WORK ITEM -> Your output should repeat each record below with no differences.

Collected data
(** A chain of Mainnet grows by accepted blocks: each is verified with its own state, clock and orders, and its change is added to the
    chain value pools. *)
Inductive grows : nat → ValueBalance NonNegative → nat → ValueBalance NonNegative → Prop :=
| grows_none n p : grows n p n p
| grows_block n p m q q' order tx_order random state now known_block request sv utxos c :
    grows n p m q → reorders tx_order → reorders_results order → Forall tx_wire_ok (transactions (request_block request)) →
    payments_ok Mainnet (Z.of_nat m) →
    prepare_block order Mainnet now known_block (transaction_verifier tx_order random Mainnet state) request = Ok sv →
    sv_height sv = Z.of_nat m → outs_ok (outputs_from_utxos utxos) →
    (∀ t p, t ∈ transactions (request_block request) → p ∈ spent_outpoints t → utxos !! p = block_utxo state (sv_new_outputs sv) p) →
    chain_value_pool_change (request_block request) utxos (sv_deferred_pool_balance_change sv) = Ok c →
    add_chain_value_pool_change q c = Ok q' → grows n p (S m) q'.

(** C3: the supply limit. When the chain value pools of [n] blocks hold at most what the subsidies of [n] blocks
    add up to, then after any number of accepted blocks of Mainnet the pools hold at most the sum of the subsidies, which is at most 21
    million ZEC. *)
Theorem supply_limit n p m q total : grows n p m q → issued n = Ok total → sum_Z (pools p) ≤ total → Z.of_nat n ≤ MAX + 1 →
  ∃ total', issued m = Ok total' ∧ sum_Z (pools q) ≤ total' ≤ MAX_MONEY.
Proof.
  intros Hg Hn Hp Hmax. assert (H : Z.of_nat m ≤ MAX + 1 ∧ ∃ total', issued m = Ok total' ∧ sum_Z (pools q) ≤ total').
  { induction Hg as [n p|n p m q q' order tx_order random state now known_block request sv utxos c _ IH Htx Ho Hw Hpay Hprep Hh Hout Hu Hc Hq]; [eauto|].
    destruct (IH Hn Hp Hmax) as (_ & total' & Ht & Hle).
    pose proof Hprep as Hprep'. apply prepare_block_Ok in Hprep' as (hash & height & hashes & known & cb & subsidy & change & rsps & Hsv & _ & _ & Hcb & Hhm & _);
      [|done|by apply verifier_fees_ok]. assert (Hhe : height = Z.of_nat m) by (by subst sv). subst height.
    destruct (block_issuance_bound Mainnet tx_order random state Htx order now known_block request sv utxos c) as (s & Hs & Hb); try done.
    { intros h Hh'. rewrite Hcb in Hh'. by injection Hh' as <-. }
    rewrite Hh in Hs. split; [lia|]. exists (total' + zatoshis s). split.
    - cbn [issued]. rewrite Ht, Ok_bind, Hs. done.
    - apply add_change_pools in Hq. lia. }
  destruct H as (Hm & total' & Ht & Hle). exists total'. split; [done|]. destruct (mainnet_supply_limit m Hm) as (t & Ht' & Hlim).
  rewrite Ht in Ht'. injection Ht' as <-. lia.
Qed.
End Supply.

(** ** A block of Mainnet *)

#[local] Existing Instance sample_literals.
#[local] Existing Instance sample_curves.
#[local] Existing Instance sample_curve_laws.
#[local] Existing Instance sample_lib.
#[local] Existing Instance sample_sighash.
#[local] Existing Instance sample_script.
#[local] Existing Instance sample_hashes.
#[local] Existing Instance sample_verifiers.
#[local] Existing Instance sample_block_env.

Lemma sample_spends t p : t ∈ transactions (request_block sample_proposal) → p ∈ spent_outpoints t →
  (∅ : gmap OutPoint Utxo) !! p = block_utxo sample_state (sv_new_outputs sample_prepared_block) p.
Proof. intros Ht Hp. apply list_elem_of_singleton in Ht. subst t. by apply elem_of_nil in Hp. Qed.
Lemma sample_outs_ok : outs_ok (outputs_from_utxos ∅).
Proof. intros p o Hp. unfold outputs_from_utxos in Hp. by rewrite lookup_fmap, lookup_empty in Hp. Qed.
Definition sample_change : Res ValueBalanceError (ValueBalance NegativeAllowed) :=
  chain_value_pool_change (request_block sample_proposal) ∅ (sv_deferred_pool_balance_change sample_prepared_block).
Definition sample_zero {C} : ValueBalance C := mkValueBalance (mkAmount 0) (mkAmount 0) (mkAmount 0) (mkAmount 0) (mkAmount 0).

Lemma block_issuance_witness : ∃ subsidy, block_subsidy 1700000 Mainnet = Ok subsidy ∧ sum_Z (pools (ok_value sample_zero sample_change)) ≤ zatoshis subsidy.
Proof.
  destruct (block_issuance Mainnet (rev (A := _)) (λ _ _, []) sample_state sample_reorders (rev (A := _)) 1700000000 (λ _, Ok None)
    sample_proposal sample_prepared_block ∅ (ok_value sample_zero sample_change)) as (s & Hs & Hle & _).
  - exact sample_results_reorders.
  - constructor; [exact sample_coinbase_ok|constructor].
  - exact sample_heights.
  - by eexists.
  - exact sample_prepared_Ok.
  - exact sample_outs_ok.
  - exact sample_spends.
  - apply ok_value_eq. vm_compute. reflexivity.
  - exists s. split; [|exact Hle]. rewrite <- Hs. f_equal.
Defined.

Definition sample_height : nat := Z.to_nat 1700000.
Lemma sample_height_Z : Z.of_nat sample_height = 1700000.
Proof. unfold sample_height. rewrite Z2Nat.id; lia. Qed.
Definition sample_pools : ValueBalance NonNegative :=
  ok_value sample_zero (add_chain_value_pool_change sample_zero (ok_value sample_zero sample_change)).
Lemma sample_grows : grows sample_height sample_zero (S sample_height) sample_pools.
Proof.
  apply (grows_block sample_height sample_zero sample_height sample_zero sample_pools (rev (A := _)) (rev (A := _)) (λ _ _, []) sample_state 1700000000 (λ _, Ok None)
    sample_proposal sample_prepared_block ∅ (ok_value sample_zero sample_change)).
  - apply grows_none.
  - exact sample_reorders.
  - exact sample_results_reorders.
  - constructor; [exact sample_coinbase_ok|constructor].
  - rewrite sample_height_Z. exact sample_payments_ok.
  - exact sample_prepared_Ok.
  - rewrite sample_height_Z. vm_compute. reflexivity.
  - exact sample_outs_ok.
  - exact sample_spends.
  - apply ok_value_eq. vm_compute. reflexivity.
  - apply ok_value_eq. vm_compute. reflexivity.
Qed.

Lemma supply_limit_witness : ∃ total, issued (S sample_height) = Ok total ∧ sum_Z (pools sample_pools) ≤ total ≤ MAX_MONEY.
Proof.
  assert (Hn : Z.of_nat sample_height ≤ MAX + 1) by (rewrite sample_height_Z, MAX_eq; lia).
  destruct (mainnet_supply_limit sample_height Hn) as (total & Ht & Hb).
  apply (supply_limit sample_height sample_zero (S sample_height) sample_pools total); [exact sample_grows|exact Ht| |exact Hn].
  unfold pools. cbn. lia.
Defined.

TASK RESPONSE ->
(** A chain of Mainnet grows by accepted blocks: each is verified with its own state, clock and orders, and its change is added to the
    chain value pools. *)
Inductive grows : nat → ValueBalance NonNegative → nat → ValueBalance NonNegative → Prop :=
| grows_none n p : grows n p n p
| grows_block n p m q q' order tx_order random state now known_block request sv utxos c :
    grows n p m q → reorders tx_order → reorders_results order → Forall tx_wire_ok (transactions (request_block request)) →
    payments_ok Mainnet (Z.of_nat m) →
    prepare_block order Mainnet now known_block (transaction_verifier tx_order random Mainnet state) request = Ok sv →
    sv_height sv = Z.of_nat m → outs_ok (outputs_from_utxos utxos) →
    (∀ t p, t ∈ transactions (request_block request) → p ∈ spent_outpoints t → utxos !! p = block_utxo state (sv_new_outputs sv) p) →
    chain_value_pool_change (request_block request) utxos (sv_deferred_pool_balance_change sv) = Ok c →
    add_chain_value_pool_change q c = Ok q' → grows n p (S m) q'.

(** C3: the supply limit. When the chain value pools of [n] blocks hold at most what the subsidies of [n] blocks
    add up to, then after any number of accepted blocks of Mainnet the pools hold at most the sum of the subsidies, which is at most 21
    million ZEC. *)
Theorem supply_limit n p m q total : grows n p m q → issued n = Ok total → sum_Z (pools p) ≤ total → Z.of_nat n ≤ MAX + 1 →
  ∃ total', issued m = Ok total' ∧ sum_Z (pools q) ≤ total' ≤ MAX_MONEY.
Proof.
  intros Hg Hn Hp Hmax. assert (H : Z.of_nat m ≤ MAX + 1 ∧ ∃ total', issued m = Ok total' ∧ sum_Z (pools q) ≤ total').
  { induction Hg as [n p|n p m q q' order tx_order random state now known_block request sv utxos c _ IH Htx Ho Hw Hpay Hprep Hh Hout Hu Hc Hq]; [eauto|].
    destruct (IH Hn Hp Hmax) as (_ & total' & Ht & Hle).
    pose proof Hprep as Hprep'. apply prepare_block_Ok in Hprep' as (hash & height & hashes & known & cb & subsidy & change & rsps & Hsv & _ & _ & Hcb & Hhm & _);
      [|done|by apply verifier_fees_ok]. assert (Hhe : height = Z.of_nat m) by (by subst sv). subst height.
    destruct (block_issuance_bound Mainnet tx_order random state Htx order now known_block request sv utxos c) as (s & Hs & Hb); try done.
    { intros h Hh'. rewrite Hcb in Hh'. by injection Hh' as <-. }
    rewrite Hh in Hs. split; [lia|]. exists (total' + zatoshis s). split.
    - cbn [issued]. rewrite Ht, Ok_bind, Hs. done.
    - apply add_change_pools in Hq. lia. }
  destruct H as (Hm & total' & Ht & Hle). exists total'. split; [done|]. destruct (mainnet_supply_limit m Hm) as (t & Ht' & Hlim).
  rewrite Ht in Ht'. injection Ht' as <-. lia.
Qed.
End Supply.

(** ** A block of Mainnet *)

#[local] Existing Instance sample_literals.
#[local] Existing Instance sample_curves.
#[local] Existing Instance sample_curve_laws.
#[local] Existing Instance sample_lib.
#[local] Existing Instance sample_sighash.
#[local] Existing Instance sample_script.
#[local] Existing Instance sample_hashes.
#[local] Existing Instance sample_verifiers.
#[local] Existing Instance sample_block_env.

Lemma sample_spends t p : t ∈ transactions (request_block sample_proposal) → p ∈ spent_outpoints t →
  (∅ : gmap OutPoint Utxo) !! p = block_utxo sample_state (sv_new_outputs sample_prepared_block) p.
Proof. intros Ht Hp. apply list_elem_of_singleton in Ht. subst t. by apply elem_of_nil in Hp. Qed.
Lemma sample_outs_ok : outs_ok (outputs_from_utxos ∅).
Proof. intros p o Hp. unfold outputs_from_utxos in Hp. by rewrite lookup_fmap, lookup_empty in Hp. Qed.
Definition sample_change : Res ValueBalanceError (ValueBalance NegativeAllowed) :=
  chain_value_pool_change (request_block sample_proposal) ∅ (sv_deferred_pool_balance_change sample_prepared_block).
Definition sample_zero {C} : ValueBalance C := mkValueBalance (mkAmount 0) (mkAmount 0) (mkAmount 0) (mkAmount 0) (mkAmount 0).

Lemma block_issuance_witness : ∃ subsidy, block_subsidy 1700000 Mainnet = Ok subsidy ∧ sum_Z (pools (ok_value sample_zero sample_change)) ≤ zatoshis subsidy.
Proof.
  destruct (block_issuance Mainnet (rev (A := _)) (λ _ _, []) sample_state sample_reorders (rev (A := _)) 1700000000 (λ _, Ok None)
    sample_proposal sample_prepared_block ∅ (ok_value sample_zero sample_change)) as (s & Hs & Hle & _).
  - exact sample_results_reorders.
  - constructor; [exact sample_coinbase_ok|constructor].
  - exact sample_heights.
  - by eexists.
  - exact sample_prepared_Ok.
  - exact sample_outs_ok.
  - exact sample_spends.
  - apply ok_value_eq. vm_compute. reflexivity.
  - exists s. split; [|exact Hle]. rewrite <- Hs. f_equal.
Defined.

Definition sample_height : nat := Z.to_nat 1700000.
Lemma sample_height_Z : Z.of_nat sample_height = 1700000.
Proof. unfold sample_height. rewrite Z2Nat.id; lia. Qed.
Definition sample_pools : ValueBalance NonNegative :=
  ok_value sample_zero (add_chain_value_pool_change sample_zero (ok_value sample_zero sample_change)).
Lemma sample_grows : grows sample_height sample_zero (S sample_height) sample_pools.
Proof.
  apply (grows_block sample_height sample_zero sample_height sample_zero sample_pools (rev (A := _)) (rev (A := _)) (λ _ _, []) sample_state 1700000000 (λ _, Ok None)
    sample_proposal sample_prepared_block ∅ (ok_value sample_zero sample_change)).
  - apply grows_none.
  - exact sample_reorders.
  - exact sample_results_reorders.
  - constructor; [exact sample_coinbase_ok|constructor].
  - rewrite sample_height_Z. exact sample_payments_ok.
  - exact sample_prepared_Ok.
  - rewrite sample_height_Z. vm_compute. reflexivity.
  - exact sample_outs_ok.
  - exact sample_spends.
  - apply ok_value_eq. vm_compute. reflexivity.
  - apply ok_value_eq. vm_compute. reflexivity.
Qed.

Lemma supply_limit_witness : ∃ total, issued (S sample_height) = Ok total ∧ sum_Z (pools sample_pools) ≤ total ≤ MAX_MONEY.
Proof.
  assert (Hn : Z.of_nat sample_height ≤ MAX + 1) by (rewrite sample_height_Z, MAX_eq; lia).
  destruct (mainnet_supply_limit sample_height Hn) as (total & Ht & Hb).
  apply (supply_limit sample_height sample_zero (S sample_height) sample_pools total); [exact sample_grows|exact Ht| |exact Hn].
  unfold pools. cbn. lia.
Defined.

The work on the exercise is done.